What you need to do
Would you return, word for word, the lines of the data below from the line with "by eapply reaches_terminal." through the line with "Proof. induction a;", and no others?

Dataset entries:
○ ○ ○ ○ ○ ○ ○

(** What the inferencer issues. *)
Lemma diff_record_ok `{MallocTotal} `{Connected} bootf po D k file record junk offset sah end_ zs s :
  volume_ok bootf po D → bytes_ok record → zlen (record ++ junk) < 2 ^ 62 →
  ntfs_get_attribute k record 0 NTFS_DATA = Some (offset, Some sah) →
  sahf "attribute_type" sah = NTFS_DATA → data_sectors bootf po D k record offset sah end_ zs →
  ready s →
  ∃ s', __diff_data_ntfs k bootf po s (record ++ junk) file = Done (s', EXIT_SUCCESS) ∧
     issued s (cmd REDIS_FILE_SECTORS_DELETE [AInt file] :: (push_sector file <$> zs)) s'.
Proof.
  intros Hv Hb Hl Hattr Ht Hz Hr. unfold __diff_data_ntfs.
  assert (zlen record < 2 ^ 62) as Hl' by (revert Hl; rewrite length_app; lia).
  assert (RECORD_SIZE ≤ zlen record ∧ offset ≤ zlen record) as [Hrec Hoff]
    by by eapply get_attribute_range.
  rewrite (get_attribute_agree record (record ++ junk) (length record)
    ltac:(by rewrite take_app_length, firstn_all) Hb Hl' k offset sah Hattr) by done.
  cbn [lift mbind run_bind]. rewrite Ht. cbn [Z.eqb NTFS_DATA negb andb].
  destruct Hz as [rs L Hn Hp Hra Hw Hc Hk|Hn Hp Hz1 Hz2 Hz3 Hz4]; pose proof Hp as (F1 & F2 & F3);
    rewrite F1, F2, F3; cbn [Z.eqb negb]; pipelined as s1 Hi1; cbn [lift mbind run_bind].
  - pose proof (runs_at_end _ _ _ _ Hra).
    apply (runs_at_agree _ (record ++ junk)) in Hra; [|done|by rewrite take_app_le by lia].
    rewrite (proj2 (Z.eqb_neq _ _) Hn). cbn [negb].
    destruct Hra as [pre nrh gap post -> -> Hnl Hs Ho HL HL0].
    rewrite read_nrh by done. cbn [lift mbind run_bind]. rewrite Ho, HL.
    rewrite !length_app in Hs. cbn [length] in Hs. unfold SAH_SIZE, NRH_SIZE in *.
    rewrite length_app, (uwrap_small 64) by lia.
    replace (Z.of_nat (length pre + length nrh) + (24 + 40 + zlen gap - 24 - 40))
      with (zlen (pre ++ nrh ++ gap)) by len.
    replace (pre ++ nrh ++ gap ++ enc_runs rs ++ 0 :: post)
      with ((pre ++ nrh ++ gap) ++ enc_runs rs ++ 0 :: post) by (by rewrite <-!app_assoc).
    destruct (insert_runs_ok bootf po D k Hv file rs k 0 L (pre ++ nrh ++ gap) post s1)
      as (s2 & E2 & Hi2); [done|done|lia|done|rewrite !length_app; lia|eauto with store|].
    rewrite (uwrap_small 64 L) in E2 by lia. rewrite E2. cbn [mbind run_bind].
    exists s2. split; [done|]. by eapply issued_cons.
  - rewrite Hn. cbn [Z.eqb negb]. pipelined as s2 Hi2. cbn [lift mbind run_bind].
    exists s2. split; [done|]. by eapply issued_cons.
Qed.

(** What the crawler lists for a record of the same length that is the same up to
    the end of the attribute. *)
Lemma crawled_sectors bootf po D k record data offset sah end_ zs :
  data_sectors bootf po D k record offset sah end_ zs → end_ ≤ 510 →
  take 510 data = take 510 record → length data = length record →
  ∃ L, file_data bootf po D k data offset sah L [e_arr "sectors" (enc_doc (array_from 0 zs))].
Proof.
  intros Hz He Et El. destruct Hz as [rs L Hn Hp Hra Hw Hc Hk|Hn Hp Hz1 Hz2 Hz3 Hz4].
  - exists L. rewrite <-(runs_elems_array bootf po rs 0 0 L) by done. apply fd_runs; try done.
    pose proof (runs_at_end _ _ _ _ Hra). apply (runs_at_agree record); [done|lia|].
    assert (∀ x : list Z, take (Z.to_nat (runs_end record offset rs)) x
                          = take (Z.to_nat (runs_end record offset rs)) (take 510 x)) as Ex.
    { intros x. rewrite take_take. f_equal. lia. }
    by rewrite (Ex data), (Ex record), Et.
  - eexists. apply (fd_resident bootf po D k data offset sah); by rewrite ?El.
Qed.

○ ○ ○ ○ ○ ○ ○

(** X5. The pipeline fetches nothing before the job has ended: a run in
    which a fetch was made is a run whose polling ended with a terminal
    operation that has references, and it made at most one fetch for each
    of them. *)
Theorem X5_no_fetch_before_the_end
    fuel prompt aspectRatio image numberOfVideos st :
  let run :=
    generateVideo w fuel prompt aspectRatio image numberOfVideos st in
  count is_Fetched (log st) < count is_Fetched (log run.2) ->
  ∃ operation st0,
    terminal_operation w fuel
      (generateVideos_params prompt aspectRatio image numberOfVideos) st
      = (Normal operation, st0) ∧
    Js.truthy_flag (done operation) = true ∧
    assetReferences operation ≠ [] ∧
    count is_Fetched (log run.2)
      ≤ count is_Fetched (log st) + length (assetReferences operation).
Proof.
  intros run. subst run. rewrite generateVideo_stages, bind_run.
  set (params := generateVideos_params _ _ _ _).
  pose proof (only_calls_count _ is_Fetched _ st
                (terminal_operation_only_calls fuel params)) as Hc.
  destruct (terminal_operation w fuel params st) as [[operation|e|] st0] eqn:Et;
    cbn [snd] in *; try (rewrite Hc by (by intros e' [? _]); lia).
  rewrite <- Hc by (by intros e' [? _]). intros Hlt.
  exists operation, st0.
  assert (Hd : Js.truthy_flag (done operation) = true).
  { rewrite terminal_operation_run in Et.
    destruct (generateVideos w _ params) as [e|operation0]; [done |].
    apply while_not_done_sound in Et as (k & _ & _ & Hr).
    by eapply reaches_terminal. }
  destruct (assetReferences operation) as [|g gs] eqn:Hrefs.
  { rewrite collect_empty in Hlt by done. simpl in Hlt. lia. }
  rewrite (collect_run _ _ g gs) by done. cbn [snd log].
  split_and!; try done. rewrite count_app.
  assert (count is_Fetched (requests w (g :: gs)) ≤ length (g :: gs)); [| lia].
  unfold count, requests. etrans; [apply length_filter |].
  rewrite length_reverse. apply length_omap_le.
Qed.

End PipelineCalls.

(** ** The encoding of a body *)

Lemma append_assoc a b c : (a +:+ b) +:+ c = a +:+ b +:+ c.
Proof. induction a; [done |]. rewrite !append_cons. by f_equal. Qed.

○ ○ ○ ○ ○ ○ ○

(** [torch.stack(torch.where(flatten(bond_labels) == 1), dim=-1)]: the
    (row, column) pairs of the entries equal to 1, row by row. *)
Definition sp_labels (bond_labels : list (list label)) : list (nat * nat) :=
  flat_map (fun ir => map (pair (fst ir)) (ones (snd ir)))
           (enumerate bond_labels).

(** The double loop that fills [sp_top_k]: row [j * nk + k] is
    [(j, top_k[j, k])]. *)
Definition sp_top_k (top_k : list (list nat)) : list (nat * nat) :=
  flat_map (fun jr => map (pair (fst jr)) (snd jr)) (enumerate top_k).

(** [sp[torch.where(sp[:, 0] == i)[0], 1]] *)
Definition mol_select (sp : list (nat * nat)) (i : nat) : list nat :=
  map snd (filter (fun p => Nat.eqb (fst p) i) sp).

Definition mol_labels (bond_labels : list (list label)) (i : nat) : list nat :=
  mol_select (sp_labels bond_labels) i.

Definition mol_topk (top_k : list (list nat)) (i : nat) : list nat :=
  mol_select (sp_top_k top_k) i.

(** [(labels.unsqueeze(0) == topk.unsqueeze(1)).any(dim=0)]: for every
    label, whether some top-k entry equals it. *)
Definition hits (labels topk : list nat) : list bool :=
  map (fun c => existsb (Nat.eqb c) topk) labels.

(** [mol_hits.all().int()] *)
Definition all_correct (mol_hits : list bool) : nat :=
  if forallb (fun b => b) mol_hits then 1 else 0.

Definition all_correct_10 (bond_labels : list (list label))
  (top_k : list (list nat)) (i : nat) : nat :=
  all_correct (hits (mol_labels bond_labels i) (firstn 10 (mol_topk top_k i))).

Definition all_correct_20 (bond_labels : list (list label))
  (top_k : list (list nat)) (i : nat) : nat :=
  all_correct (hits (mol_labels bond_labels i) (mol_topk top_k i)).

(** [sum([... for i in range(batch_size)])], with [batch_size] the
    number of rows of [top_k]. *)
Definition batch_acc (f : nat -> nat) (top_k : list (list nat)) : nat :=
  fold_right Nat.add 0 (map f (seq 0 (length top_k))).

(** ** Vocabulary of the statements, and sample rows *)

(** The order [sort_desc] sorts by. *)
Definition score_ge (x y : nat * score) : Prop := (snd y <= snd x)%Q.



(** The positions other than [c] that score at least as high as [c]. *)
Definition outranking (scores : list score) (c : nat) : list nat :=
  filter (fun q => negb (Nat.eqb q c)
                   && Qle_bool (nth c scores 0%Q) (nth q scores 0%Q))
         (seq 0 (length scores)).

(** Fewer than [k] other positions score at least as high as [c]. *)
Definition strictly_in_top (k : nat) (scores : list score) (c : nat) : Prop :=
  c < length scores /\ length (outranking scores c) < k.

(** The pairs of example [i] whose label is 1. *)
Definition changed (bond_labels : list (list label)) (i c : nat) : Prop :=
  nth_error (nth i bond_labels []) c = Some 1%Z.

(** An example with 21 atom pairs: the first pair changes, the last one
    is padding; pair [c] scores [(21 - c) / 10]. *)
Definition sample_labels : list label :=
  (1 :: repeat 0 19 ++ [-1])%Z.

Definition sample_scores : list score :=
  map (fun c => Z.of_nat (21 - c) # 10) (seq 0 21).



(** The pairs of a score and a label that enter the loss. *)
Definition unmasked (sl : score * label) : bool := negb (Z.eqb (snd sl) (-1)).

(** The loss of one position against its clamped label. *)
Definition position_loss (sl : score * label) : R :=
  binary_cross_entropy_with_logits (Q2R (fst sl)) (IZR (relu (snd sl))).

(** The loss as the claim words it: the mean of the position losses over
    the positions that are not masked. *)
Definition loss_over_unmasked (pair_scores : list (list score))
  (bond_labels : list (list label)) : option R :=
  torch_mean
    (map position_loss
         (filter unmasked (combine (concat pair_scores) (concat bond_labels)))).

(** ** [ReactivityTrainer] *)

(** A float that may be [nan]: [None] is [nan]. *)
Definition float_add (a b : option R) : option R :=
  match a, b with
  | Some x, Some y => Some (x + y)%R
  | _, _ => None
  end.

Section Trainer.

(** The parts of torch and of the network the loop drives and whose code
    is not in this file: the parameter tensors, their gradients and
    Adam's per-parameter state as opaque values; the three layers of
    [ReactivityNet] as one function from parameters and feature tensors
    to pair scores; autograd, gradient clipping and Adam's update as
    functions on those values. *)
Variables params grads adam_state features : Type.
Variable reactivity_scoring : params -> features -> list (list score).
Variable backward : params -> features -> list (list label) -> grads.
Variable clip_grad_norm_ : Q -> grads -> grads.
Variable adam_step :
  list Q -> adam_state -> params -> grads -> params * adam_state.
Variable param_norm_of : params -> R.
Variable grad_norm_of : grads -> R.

○ ○ ○ ○ ○ ○ ○

Result
    by eapply reaches_terminal. }
  destruct (assetReferences operation) as [|g gs] eqn:Hrefs.
  { rewrite collect_empty in Hlt by done. simpl in Hlt. lia. }
  rewrite (collect_run _ _ g gs) by done. cbn [snd log].
  split_and!; try done. rewrite count_app.
  assert (count is_Fetched (requests w (g :: gs)) ≤ length (g :: gs)); [| lia].
  unfold count, requests. etrans; [apply length_filter |].
  rewrite length_reverse. apply length_omap_le.
Qed.

End PipelineCalls.

(** ** The encoding of a body *)

Lemma append_assoc a b c : (a +:+ b) +:+ c = a +:+ b +:+ c.
Proof. induction a; [done |]. rewrite !append_cons. by f_equal. Qed.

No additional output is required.